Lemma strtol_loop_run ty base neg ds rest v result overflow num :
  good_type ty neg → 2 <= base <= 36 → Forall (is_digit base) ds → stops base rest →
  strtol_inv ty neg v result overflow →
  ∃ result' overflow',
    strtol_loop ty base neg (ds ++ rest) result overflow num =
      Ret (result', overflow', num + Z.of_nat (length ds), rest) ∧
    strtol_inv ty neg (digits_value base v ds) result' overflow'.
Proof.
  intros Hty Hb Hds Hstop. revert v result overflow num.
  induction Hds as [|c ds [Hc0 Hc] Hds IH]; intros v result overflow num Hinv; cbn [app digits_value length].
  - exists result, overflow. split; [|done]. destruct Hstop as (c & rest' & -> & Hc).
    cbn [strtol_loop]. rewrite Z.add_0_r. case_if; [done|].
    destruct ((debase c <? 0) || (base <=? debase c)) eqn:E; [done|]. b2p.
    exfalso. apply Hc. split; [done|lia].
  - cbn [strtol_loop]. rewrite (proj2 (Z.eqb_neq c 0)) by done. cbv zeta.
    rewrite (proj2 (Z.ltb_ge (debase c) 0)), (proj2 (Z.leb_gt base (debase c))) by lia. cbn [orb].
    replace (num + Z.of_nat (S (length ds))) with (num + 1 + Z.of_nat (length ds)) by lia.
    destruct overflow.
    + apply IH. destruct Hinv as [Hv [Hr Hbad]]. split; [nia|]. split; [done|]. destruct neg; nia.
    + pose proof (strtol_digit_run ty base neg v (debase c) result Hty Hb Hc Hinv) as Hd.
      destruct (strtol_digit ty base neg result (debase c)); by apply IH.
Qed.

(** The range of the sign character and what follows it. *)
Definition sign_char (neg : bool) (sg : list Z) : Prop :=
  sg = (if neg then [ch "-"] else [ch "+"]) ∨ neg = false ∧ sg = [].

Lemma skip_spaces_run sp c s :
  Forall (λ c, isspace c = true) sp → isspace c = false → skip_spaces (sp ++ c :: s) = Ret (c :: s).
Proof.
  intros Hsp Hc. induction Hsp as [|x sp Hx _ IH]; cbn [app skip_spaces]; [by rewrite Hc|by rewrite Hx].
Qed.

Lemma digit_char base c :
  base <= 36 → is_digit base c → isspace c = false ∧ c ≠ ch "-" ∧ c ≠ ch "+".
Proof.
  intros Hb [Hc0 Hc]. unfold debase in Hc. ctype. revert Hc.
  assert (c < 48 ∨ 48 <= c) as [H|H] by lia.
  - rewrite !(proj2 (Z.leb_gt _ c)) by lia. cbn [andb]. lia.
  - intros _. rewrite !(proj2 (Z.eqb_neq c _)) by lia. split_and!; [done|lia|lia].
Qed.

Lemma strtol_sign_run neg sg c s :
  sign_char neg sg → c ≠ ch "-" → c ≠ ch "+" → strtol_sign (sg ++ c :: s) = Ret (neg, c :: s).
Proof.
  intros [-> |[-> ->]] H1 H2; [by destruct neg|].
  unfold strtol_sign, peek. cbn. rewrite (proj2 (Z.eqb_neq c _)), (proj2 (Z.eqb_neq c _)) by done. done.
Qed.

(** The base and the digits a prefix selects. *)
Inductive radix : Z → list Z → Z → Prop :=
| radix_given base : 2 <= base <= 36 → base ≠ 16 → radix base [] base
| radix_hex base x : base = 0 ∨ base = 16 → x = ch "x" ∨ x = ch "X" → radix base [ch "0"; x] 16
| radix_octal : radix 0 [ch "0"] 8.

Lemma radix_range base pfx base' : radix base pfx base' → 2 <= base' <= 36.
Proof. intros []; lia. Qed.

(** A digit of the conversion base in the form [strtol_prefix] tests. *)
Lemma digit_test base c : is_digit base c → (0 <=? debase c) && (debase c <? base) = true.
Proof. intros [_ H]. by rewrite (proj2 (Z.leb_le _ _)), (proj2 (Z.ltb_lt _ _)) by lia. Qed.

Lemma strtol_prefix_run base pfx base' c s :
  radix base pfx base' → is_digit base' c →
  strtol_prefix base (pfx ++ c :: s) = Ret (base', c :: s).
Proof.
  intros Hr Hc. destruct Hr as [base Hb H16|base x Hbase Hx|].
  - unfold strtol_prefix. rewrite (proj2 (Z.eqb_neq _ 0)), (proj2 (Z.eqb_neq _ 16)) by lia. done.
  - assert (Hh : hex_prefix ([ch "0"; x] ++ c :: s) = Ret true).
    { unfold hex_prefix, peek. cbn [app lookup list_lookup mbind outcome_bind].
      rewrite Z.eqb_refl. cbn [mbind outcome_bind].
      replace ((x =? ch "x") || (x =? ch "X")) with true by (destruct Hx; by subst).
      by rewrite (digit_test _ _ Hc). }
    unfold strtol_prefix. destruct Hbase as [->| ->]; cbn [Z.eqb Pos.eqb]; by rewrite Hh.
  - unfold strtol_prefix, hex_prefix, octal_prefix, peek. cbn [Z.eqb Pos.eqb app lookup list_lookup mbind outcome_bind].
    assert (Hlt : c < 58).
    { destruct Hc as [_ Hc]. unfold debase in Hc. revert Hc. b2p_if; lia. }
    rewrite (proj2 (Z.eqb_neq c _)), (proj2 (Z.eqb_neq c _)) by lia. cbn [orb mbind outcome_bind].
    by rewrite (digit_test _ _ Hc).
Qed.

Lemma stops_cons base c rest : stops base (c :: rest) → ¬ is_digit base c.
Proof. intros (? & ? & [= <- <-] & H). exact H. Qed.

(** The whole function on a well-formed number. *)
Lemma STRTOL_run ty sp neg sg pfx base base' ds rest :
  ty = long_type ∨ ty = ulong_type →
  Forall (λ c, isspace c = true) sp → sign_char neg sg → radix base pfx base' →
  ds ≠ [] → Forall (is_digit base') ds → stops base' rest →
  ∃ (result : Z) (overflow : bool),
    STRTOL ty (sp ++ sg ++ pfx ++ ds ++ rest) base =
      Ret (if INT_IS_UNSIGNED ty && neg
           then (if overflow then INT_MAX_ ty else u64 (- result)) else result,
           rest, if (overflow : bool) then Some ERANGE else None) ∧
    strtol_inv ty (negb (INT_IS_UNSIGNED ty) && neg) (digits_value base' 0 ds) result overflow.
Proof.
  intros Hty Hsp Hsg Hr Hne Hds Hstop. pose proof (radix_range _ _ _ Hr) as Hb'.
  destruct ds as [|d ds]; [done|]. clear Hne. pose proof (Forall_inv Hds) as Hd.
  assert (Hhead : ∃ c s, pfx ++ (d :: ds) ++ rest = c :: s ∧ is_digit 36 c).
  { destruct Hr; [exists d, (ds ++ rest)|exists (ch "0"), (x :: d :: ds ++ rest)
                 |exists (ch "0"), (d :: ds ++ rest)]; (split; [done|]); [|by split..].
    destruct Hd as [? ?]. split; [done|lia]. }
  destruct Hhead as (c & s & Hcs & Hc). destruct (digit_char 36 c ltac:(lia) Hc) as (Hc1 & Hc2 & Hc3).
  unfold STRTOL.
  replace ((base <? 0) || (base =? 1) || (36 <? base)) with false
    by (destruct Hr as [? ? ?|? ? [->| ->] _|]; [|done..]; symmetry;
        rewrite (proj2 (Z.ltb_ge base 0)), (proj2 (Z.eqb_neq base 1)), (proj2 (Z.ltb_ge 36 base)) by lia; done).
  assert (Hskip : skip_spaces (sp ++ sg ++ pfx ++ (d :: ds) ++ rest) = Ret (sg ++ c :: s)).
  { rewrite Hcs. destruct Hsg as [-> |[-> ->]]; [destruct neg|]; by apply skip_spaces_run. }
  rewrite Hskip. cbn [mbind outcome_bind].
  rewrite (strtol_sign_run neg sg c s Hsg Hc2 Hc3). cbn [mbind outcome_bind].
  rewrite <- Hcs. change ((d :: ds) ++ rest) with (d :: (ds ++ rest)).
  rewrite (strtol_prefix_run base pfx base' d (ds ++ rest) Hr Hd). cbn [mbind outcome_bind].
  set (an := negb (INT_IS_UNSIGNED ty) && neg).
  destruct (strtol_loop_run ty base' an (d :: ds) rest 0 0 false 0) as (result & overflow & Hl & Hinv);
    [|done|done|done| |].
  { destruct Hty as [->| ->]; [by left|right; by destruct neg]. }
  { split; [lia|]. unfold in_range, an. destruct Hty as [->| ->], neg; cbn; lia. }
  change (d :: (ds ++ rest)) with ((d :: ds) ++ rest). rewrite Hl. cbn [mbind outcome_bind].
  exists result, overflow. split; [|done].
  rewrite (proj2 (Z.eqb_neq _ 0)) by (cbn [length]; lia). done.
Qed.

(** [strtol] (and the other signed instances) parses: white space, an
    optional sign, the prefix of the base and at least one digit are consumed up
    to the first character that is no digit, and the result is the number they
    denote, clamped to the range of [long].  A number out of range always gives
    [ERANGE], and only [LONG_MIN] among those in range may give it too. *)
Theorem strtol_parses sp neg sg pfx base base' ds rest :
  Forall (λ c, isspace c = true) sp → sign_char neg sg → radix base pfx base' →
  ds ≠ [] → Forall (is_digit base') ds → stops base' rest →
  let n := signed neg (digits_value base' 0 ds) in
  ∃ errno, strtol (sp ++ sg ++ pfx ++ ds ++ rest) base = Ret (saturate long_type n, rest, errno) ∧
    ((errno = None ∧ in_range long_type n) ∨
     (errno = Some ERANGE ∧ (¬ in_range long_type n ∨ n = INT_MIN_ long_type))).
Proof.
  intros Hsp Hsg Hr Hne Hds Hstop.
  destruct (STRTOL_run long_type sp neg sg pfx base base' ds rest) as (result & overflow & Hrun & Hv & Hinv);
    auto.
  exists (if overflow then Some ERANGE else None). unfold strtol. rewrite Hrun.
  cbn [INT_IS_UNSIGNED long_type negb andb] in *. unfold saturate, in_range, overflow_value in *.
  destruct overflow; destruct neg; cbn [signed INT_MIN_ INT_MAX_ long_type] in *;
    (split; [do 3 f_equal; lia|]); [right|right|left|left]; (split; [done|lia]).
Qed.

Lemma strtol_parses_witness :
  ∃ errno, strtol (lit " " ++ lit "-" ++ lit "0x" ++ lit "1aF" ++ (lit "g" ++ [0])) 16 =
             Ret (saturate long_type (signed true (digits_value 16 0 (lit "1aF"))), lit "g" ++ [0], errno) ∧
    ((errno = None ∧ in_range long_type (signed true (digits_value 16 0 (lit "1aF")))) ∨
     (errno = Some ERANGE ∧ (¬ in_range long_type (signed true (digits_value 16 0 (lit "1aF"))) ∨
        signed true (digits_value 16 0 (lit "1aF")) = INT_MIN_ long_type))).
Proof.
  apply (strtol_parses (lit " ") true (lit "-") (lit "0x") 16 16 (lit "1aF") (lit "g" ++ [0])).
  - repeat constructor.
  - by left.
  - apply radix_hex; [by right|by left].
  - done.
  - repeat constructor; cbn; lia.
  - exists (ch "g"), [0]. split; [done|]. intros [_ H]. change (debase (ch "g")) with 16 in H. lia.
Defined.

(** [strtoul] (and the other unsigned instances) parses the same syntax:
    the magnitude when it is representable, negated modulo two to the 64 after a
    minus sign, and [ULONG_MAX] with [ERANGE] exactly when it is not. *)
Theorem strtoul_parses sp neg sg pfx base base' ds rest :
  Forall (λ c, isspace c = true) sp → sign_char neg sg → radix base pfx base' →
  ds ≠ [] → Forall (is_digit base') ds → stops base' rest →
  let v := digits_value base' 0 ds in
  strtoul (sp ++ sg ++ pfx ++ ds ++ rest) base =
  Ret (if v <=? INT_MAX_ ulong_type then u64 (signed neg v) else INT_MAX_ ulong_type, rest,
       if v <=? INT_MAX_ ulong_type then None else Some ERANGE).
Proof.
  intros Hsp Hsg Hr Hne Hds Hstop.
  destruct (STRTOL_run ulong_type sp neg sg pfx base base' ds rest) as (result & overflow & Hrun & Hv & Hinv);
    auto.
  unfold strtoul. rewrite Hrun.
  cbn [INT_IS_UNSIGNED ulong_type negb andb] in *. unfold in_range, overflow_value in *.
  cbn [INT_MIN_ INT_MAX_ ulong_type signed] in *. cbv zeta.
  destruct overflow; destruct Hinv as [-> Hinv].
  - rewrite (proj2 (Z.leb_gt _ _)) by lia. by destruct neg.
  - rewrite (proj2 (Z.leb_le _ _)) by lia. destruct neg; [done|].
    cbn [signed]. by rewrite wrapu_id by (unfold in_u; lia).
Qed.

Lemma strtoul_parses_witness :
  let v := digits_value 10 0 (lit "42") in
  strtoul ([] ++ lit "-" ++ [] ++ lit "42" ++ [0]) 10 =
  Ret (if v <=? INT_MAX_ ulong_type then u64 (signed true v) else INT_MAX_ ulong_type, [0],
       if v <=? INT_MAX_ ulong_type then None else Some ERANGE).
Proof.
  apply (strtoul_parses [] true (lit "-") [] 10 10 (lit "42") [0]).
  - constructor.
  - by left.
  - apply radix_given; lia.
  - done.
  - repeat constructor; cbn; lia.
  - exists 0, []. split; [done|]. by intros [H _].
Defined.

..............................

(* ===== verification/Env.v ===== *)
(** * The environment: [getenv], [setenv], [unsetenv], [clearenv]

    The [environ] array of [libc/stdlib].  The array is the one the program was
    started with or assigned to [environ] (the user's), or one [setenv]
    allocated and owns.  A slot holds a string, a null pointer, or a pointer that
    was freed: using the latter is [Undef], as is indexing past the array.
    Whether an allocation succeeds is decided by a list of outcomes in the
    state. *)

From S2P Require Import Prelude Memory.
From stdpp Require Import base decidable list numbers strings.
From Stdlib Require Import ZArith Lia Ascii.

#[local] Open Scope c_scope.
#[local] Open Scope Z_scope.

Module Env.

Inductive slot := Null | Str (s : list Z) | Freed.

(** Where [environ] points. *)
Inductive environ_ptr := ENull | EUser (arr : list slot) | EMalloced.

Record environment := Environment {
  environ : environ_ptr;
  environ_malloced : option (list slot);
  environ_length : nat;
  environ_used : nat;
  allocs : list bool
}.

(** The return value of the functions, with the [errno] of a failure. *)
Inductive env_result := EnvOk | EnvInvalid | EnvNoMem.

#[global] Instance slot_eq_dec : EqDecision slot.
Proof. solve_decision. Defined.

..............................

● **Task statement**: Could you copy out every line in the listing where the word "bool" appears?

● **Response area**:
Definition sign_char (neg : bool) (sg : list Z) : Prop :=
  ∃ (result : Z) (overflow : bool),
           rest, if (overflow : bool) then Some ERANGE else None) ∧
  allocs : list bool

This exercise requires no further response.